■ **Task**
Reproduce exactly the lines of the material beneath, from the line that contains "(** The loop over" to the line that contains "do word_below_insertion <- read", both included, and no other lines.

■ **Task data**
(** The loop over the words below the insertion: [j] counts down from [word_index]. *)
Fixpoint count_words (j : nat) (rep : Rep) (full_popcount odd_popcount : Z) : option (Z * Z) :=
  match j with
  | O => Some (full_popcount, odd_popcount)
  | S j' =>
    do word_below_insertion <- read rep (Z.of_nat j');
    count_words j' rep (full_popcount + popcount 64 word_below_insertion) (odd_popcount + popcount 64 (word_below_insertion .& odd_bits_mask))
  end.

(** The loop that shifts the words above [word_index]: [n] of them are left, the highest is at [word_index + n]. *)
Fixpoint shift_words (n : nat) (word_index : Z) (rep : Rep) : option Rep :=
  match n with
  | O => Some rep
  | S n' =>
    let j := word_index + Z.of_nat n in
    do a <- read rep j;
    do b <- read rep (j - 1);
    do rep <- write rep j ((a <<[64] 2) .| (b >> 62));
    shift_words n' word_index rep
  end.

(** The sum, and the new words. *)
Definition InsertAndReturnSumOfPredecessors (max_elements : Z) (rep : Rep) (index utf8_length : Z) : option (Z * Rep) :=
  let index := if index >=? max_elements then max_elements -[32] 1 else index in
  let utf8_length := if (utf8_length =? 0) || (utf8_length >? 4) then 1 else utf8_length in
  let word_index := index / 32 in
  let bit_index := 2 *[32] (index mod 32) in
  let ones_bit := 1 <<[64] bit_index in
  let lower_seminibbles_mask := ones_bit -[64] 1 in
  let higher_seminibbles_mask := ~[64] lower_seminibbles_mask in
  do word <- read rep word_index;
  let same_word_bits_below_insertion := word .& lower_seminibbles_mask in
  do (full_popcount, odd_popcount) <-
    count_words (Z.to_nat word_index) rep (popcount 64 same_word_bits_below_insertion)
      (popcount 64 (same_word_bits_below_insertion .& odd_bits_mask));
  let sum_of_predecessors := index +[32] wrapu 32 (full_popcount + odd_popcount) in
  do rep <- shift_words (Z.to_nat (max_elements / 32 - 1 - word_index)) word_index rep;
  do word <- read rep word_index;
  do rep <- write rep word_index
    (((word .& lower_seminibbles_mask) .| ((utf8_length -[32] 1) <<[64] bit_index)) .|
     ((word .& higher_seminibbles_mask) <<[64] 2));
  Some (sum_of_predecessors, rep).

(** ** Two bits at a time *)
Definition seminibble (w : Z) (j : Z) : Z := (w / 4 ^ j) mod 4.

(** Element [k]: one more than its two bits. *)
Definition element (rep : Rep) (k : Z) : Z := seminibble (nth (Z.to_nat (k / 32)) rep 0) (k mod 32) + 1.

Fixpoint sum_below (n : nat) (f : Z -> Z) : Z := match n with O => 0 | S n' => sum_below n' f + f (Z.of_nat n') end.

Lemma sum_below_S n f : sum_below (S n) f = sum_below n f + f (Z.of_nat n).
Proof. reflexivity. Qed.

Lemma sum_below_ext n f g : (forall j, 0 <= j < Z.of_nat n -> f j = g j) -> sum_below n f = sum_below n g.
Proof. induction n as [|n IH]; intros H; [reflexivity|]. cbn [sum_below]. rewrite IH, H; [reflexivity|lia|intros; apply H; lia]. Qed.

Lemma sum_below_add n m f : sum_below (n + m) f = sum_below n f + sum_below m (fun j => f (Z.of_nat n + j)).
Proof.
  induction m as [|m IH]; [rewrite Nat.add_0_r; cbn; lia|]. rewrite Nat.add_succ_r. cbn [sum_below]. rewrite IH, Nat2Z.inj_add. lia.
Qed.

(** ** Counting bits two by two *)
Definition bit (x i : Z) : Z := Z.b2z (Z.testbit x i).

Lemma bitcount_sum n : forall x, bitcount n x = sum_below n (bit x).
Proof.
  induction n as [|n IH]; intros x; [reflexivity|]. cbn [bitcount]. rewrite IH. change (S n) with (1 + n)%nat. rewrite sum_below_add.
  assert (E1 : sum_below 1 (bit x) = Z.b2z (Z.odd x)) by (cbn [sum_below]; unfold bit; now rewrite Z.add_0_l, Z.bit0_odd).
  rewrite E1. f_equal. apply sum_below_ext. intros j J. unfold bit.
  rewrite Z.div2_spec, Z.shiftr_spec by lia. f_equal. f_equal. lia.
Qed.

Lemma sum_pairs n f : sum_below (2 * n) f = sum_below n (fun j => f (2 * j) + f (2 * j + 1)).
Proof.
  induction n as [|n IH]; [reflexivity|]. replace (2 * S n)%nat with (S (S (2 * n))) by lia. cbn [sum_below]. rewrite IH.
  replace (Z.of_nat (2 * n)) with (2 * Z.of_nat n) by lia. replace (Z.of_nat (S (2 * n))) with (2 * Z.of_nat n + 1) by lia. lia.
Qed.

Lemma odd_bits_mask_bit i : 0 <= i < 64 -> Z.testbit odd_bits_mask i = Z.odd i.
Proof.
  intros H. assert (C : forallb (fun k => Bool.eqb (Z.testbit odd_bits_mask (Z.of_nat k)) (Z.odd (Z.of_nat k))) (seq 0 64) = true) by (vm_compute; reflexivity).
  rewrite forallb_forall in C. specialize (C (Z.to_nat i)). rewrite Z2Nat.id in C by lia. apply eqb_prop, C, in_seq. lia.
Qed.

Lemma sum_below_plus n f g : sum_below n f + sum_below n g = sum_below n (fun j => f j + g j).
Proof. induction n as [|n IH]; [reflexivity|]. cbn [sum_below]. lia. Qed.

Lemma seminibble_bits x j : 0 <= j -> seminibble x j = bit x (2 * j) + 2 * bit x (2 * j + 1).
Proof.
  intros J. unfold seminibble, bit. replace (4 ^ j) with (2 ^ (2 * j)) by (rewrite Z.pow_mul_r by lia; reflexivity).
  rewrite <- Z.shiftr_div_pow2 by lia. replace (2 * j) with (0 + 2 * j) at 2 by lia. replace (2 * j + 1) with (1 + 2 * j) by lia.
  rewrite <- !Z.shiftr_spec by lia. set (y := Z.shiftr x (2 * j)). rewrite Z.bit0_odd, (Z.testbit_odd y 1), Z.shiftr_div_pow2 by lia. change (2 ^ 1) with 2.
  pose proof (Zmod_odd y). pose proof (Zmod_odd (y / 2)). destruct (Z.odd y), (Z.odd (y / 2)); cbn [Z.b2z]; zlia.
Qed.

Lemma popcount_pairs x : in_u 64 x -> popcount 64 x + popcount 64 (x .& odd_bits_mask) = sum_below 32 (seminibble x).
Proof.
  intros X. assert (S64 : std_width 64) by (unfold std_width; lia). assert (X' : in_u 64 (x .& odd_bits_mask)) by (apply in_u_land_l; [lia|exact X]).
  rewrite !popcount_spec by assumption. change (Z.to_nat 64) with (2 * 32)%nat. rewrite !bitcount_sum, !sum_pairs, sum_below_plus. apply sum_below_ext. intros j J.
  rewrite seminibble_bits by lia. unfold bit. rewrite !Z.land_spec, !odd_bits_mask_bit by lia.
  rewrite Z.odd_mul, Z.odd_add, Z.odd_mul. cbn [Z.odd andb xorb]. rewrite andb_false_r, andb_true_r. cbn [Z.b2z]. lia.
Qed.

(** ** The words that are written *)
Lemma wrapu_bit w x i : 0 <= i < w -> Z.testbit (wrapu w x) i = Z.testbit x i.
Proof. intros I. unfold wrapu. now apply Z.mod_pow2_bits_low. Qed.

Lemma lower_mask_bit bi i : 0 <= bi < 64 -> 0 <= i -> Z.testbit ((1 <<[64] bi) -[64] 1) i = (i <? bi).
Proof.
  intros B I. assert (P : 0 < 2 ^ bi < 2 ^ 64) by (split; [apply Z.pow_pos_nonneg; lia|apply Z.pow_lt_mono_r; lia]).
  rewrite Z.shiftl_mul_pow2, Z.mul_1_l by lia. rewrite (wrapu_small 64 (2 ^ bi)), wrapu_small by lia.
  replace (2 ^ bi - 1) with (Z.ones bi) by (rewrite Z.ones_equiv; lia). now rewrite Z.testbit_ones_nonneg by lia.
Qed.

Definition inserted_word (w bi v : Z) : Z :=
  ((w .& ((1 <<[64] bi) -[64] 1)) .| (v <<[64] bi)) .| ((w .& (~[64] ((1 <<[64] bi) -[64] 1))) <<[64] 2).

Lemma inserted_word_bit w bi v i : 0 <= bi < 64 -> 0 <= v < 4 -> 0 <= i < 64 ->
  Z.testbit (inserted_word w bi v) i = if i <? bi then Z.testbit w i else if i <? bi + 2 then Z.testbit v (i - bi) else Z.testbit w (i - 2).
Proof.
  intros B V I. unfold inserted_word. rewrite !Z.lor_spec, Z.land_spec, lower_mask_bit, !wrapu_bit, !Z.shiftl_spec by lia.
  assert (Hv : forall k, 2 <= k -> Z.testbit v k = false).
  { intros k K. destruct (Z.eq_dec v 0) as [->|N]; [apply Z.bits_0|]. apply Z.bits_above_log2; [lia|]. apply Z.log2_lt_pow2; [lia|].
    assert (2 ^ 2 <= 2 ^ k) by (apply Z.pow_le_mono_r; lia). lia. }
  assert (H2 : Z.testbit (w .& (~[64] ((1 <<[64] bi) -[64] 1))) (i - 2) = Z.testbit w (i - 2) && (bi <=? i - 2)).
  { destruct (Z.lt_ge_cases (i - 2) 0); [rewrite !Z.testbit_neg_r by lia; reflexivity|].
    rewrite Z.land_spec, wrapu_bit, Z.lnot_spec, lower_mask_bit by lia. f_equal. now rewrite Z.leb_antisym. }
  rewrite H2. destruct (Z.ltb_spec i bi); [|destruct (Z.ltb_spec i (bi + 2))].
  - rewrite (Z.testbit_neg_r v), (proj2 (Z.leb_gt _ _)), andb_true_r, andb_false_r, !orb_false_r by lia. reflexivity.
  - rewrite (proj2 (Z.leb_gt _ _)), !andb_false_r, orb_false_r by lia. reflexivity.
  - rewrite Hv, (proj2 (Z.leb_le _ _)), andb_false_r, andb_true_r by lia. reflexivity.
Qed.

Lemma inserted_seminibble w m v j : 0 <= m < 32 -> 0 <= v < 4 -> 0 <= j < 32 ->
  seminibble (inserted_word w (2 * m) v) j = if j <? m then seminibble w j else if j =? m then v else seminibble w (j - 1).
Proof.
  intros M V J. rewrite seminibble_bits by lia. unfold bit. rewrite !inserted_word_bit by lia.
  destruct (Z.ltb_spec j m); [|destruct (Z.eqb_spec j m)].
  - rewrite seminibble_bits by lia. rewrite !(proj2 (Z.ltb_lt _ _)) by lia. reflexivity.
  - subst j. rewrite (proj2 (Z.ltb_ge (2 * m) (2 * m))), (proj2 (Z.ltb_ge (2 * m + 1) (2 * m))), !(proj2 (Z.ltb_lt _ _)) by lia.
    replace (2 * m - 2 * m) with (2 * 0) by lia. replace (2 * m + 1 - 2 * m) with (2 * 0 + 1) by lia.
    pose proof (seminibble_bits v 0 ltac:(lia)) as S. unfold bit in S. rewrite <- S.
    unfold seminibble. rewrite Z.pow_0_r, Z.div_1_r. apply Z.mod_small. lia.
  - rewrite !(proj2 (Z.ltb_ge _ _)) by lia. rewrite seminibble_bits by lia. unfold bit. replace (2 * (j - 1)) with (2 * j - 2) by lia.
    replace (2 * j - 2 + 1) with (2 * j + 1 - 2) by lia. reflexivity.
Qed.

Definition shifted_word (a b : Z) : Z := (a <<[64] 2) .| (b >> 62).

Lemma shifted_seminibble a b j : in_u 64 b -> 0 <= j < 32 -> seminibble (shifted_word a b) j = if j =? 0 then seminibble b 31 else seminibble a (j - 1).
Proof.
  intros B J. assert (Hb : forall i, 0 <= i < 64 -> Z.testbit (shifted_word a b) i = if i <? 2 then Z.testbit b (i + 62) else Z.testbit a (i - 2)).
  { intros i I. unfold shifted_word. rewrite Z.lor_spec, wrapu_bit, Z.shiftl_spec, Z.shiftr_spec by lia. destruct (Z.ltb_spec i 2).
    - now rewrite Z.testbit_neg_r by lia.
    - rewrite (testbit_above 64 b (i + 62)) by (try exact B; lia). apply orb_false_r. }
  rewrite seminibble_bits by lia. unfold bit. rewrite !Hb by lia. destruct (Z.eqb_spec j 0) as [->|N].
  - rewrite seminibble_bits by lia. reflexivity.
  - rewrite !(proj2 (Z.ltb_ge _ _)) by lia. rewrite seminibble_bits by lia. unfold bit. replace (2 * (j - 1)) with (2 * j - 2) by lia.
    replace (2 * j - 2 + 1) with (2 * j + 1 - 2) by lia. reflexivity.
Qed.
---
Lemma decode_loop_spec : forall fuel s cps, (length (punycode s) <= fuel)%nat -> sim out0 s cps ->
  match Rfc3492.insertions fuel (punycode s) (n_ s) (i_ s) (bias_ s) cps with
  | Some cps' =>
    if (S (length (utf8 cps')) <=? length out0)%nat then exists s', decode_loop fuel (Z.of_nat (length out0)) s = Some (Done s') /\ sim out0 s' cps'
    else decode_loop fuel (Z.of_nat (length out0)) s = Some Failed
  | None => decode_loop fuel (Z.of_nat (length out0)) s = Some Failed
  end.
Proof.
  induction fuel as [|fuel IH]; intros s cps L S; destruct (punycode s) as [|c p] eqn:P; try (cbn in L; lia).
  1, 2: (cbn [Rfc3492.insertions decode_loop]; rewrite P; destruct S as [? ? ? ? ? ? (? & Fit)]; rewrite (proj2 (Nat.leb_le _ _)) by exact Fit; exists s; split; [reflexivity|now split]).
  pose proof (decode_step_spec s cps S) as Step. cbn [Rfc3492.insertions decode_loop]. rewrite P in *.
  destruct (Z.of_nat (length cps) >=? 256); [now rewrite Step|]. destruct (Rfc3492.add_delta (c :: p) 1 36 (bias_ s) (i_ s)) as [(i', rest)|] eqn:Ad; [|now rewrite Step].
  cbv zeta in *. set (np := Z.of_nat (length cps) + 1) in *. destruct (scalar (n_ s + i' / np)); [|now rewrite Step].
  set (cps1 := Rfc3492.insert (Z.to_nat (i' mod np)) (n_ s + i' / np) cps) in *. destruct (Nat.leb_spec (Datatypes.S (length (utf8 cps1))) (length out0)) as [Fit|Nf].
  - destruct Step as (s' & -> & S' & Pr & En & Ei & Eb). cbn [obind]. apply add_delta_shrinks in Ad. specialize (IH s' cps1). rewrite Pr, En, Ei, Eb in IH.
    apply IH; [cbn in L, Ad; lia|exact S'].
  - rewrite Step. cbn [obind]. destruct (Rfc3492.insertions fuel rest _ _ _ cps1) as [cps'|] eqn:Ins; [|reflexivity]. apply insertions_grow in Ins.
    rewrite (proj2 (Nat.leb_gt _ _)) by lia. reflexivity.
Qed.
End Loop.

■ **Response to this task**
(** The loop over the words below the insertion: [j] counts down from [word_index]. *)
Fixpoint count_words (j : nat) (rep : Rep) (full_popcount odd_popcount : Z) : option (Z * Z) :=
  match j with
  | O => Some (full_popcount, odd_popcount)
  | S j' =>
    do word_below_insertion <- read rep (Z.of_nat j');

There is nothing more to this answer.